Provided information START

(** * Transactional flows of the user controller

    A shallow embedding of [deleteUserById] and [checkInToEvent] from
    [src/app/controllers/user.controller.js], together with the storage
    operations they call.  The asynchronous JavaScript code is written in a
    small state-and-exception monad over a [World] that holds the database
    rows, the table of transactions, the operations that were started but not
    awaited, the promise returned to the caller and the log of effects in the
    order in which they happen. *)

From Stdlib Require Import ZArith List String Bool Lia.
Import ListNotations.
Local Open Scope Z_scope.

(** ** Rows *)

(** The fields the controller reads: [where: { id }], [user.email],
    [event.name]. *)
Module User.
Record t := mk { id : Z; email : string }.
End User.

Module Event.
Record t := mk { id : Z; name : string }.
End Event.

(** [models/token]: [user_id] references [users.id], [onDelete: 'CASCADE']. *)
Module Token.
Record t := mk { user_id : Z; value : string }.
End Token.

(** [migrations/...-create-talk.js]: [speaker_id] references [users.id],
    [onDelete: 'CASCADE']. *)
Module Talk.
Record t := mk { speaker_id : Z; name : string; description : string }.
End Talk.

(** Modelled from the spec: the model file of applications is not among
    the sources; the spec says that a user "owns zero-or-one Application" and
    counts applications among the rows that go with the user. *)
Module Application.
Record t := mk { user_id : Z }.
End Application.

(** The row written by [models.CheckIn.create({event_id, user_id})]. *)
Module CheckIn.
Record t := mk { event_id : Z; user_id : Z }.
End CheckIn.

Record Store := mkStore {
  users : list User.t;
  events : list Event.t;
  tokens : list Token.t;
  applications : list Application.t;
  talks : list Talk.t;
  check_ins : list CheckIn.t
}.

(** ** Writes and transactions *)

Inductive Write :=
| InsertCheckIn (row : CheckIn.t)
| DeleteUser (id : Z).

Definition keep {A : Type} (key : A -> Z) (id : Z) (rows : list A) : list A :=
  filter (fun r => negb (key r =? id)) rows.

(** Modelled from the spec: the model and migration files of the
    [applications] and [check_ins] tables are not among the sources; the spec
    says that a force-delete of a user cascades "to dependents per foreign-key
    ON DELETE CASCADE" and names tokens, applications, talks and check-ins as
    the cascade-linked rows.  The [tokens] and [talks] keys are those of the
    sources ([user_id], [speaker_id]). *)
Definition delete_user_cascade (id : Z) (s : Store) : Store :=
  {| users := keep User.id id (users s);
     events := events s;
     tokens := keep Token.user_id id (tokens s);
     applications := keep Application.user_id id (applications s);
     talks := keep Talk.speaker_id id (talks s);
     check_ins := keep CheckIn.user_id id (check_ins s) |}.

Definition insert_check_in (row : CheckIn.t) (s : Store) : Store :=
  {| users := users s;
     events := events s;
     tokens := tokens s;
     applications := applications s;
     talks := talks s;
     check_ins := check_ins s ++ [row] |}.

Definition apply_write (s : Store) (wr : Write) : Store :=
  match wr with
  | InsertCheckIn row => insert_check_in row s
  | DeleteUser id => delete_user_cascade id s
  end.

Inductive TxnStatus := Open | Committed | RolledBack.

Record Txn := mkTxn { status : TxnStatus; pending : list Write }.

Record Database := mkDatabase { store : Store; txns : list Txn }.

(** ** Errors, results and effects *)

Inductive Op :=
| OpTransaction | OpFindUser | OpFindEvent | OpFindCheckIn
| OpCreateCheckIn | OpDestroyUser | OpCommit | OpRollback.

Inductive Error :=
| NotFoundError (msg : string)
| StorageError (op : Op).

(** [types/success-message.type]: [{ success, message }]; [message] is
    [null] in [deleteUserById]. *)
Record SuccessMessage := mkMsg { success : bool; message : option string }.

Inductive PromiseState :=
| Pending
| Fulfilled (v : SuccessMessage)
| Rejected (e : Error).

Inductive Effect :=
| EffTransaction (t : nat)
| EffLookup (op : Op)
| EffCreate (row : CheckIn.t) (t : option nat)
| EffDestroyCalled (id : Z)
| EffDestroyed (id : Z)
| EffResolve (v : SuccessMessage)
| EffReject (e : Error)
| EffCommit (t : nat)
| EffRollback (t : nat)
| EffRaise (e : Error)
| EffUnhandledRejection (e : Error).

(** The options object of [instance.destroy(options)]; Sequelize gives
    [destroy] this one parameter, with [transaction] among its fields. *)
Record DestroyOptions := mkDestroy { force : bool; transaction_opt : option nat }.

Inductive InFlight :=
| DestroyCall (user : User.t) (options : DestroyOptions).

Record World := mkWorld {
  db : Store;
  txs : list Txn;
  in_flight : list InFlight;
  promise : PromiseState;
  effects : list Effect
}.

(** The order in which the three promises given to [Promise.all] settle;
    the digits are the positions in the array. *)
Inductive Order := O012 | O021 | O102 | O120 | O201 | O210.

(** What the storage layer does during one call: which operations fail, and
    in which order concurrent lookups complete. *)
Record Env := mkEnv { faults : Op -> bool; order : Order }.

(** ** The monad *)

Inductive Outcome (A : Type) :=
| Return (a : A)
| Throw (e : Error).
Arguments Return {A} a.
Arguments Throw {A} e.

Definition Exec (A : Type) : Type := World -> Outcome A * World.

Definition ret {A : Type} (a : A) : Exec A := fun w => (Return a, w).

Provided information END
Provided information START

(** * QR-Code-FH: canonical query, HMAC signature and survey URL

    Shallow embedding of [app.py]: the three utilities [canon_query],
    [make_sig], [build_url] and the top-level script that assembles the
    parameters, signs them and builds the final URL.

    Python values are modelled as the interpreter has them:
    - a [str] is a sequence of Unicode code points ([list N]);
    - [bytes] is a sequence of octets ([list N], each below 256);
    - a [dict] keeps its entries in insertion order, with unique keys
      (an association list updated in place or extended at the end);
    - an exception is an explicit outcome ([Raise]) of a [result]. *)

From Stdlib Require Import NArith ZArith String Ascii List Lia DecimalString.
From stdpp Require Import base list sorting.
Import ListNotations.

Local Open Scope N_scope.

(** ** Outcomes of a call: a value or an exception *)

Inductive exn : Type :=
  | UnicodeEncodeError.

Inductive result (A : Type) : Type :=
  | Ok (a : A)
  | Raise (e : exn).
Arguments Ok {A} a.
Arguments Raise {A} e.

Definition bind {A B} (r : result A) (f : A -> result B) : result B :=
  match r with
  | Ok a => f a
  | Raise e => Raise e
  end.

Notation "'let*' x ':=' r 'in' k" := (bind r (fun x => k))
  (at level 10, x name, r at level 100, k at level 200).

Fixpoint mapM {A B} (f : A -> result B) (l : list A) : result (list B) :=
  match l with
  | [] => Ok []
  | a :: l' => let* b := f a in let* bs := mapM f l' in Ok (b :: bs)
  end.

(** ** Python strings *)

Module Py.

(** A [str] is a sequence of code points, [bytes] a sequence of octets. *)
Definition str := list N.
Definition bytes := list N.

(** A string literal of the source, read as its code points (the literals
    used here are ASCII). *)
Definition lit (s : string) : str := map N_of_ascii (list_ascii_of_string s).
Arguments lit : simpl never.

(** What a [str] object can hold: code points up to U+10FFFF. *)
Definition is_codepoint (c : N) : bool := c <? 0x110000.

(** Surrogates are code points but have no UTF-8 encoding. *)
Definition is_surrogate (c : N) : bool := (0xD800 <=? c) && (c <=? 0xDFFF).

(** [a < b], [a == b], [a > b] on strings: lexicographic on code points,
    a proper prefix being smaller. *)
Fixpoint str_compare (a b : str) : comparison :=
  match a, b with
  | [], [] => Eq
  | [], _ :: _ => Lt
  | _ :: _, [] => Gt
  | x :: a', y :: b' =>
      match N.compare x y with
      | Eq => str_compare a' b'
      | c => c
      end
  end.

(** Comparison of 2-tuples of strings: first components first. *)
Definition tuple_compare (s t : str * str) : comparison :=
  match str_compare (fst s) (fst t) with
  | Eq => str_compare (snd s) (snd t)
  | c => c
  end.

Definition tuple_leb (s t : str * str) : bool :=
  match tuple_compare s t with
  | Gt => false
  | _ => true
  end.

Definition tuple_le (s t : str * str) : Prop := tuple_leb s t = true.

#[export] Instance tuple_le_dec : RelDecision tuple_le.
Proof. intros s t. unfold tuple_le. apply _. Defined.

Provided information END

Your reply should contain only the number of lines in the entries above with the word "Arguments".

Answer
5